Look through the entries below and extract exactly the lines from the one containing "Definition try_at (now" through the one containing "try_at (1000 *", ends included.

==== DATA FOR PROCESSING

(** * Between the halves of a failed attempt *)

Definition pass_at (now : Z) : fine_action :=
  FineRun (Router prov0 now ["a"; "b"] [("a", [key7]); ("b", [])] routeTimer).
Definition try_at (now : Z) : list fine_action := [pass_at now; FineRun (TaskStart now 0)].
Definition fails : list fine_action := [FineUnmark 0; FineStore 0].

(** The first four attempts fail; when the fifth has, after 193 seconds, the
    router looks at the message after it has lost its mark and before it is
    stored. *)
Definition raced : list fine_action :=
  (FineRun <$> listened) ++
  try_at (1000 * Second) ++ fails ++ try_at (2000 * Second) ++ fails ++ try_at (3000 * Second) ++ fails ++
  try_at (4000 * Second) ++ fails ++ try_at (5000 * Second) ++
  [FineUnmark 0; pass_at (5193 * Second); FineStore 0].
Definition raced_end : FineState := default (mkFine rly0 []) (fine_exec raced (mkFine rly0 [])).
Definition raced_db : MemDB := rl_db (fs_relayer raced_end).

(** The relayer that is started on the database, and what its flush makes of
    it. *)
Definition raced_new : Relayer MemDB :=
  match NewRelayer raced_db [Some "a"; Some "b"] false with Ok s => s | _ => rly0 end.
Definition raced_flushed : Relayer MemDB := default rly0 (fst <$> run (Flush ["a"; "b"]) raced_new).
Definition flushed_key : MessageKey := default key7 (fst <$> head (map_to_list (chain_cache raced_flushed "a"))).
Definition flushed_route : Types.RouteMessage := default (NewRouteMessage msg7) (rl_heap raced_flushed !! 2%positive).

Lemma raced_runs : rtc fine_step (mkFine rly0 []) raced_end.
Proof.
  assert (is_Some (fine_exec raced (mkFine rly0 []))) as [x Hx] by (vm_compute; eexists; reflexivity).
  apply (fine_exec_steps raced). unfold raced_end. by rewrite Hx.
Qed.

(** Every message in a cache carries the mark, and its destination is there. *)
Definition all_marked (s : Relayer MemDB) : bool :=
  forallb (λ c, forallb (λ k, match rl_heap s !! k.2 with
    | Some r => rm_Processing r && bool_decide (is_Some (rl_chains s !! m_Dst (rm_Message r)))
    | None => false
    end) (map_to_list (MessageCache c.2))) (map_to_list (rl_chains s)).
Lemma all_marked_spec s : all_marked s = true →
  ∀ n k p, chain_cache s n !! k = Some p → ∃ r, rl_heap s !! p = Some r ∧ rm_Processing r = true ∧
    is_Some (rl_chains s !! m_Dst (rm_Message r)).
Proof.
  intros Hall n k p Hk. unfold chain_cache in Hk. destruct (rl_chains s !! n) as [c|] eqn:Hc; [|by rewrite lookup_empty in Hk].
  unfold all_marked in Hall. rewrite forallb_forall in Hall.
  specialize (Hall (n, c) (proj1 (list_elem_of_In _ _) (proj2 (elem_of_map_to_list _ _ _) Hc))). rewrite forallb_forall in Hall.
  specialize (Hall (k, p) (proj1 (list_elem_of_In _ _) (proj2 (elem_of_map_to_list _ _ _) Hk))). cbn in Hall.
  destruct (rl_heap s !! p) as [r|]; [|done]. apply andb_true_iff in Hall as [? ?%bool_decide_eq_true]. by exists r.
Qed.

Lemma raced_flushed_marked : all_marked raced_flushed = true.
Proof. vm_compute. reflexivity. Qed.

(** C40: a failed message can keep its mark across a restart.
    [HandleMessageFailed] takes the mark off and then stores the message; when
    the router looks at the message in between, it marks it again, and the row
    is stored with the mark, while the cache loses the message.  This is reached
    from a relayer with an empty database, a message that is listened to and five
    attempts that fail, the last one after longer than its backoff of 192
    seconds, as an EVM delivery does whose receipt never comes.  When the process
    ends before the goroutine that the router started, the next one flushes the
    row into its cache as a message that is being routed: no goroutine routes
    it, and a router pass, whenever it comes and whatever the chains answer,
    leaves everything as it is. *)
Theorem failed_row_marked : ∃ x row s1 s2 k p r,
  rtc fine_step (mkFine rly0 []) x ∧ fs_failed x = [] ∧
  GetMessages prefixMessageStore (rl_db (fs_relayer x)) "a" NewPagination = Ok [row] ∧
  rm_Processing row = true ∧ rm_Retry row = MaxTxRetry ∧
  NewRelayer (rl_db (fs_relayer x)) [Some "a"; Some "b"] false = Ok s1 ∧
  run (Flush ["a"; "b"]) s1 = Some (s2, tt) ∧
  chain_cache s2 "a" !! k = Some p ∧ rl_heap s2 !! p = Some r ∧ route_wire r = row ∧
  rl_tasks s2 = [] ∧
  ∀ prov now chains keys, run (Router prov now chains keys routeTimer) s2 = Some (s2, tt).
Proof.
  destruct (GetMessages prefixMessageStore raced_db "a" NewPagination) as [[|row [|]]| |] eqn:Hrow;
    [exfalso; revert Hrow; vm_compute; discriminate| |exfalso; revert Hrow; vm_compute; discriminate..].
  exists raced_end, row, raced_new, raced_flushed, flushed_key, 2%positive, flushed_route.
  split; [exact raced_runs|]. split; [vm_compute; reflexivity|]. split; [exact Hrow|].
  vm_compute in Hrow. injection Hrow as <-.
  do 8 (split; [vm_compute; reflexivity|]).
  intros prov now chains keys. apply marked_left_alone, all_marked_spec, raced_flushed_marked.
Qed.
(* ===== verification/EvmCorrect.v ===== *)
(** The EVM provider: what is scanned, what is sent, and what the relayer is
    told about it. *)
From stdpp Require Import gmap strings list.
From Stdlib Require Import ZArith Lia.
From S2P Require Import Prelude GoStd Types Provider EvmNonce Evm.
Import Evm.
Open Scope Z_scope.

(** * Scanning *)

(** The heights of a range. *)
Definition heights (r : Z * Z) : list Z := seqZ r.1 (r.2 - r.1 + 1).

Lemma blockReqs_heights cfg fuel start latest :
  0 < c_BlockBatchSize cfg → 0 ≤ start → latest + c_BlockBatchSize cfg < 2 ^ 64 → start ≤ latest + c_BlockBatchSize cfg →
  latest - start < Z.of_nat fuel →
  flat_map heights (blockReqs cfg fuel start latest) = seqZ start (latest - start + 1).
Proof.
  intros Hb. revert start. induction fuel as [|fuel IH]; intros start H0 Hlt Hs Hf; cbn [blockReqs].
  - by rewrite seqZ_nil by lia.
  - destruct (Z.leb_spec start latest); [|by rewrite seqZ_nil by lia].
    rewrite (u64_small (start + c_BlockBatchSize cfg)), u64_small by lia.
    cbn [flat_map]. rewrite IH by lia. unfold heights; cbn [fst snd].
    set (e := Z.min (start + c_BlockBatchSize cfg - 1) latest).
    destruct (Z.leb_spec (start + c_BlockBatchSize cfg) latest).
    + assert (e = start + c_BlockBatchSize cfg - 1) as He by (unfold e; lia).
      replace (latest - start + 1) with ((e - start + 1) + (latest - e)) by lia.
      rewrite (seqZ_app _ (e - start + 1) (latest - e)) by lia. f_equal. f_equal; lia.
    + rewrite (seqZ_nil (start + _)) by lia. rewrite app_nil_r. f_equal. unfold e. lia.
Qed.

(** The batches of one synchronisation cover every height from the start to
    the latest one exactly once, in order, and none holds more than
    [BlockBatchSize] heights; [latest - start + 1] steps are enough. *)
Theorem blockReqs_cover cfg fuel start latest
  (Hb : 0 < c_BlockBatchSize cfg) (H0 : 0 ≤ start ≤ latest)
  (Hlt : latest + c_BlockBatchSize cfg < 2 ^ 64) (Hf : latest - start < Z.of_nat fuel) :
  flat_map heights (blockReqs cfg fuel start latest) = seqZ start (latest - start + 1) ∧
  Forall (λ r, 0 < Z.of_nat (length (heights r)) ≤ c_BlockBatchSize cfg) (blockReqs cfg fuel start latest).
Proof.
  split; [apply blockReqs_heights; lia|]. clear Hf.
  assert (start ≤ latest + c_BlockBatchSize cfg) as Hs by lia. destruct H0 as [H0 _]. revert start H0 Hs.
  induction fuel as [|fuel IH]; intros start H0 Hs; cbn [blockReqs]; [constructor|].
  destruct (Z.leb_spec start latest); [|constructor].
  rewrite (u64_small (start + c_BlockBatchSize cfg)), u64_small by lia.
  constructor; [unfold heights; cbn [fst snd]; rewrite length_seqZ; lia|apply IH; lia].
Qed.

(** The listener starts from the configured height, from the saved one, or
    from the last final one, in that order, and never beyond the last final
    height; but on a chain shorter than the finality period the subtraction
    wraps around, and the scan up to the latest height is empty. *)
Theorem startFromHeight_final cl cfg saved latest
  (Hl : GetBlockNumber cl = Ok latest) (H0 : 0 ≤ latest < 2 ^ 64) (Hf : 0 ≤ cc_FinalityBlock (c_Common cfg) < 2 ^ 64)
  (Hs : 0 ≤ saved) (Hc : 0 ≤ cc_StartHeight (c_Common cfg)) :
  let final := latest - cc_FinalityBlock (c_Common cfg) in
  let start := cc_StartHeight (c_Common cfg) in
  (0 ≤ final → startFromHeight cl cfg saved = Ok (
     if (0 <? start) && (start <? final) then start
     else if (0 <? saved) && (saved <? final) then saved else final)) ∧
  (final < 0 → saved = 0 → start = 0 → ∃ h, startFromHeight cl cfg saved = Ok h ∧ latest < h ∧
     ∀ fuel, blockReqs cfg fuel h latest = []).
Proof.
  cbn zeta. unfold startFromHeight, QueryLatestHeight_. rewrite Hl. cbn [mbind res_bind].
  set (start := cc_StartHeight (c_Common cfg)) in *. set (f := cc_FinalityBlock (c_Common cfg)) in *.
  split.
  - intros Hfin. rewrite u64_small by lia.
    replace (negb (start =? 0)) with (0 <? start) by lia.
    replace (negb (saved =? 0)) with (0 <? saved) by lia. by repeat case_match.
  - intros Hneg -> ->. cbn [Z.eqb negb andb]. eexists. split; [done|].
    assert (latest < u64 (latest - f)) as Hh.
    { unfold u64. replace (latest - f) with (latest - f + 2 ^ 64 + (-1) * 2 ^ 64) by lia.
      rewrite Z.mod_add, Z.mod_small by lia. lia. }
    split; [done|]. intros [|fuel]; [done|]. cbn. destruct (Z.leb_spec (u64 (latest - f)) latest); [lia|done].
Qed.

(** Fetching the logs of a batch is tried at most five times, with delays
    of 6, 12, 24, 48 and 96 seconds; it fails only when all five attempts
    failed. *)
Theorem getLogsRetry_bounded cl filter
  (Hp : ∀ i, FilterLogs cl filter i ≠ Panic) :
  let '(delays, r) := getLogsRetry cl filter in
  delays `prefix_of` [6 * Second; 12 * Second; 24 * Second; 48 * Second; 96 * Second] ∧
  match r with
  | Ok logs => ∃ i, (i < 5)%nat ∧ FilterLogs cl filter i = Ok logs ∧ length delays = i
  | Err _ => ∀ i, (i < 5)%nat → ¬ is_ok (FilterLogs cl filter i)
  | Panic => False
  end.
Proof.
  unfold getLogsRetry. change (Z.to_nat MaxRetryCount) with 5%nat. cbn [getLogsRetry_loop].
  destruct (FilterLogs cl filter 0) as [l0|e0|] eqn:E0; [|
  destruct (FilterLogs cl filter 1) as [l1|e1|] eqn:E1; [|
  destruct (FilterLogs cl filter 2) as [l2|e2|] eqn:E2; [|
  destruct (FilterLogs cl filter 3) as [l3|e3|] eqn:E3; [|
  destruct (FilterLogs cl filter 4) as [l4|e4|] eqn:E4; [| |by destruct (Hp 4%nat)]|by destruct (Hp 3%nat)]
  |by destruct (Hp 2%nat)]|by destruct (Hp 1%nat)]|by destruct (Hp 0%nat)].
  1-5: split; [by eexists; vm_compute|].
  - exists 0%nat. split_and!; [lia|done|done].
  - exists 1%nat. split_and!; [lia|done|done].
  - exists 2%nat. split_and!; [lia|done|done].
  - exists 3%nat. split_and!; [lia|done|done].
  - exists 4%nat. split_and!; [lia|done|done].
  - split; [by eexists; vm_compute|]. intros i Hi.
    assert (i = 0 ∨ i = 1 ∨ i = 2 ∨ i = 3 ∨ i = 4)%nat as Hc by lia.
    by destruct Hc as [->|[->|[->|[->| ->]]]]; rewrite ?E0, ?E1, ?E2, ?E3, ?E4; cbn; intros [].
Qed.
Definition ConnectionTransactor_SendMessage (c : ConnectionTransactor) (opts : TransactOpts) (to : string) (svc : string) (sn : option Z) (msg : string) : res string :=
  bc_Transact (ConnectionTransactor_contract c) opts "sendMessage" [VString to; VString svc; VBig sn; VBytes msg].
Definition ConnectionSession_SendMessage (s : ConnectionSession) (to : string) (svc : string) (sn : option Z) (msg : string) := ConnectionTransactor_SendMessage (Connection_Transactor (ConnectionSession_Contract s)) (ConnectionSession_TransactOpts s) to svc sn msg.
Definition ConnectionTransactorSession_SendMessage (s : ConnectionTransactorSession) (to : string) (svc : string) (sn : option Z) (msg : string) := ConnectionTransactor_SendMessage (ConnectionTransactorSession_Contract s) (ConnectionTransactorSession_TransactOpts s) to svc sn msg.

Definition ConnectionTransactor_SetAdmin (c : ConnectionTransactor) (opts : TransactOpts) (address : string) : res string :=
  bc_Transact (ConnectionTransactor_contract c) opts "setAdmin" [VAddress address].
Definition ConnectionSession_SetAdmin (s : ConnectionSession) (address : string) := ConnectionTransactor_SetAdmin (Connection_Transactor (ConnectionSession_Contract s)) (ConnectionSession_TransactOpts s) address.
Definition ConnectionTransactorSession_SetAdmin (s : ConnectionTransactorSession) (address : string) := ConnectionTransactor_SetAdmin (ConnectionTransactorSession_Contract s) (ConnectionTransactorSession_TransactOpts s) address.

========

### OUTPUT BELOW
Definition try_at (now : Z) : list fine_action := [pass_at now; FineRun (TaskStart now 0)].
Definition fails : list fine_action := [FineUnmark 0; FineStore 0].

(** The first four attempts fail; when the fifth has, after 193 seconds, the
    router looks at the message after it has lost its mark and before it is
    stored. *)
Definition raced : list fine_action :=
  (FineRun <$> listened) ++
  try_at (1000 * Second) ++ fails ++ try_at (2000 * Second) ++ fails ++ try_at (3000 * Second) ++ fails ++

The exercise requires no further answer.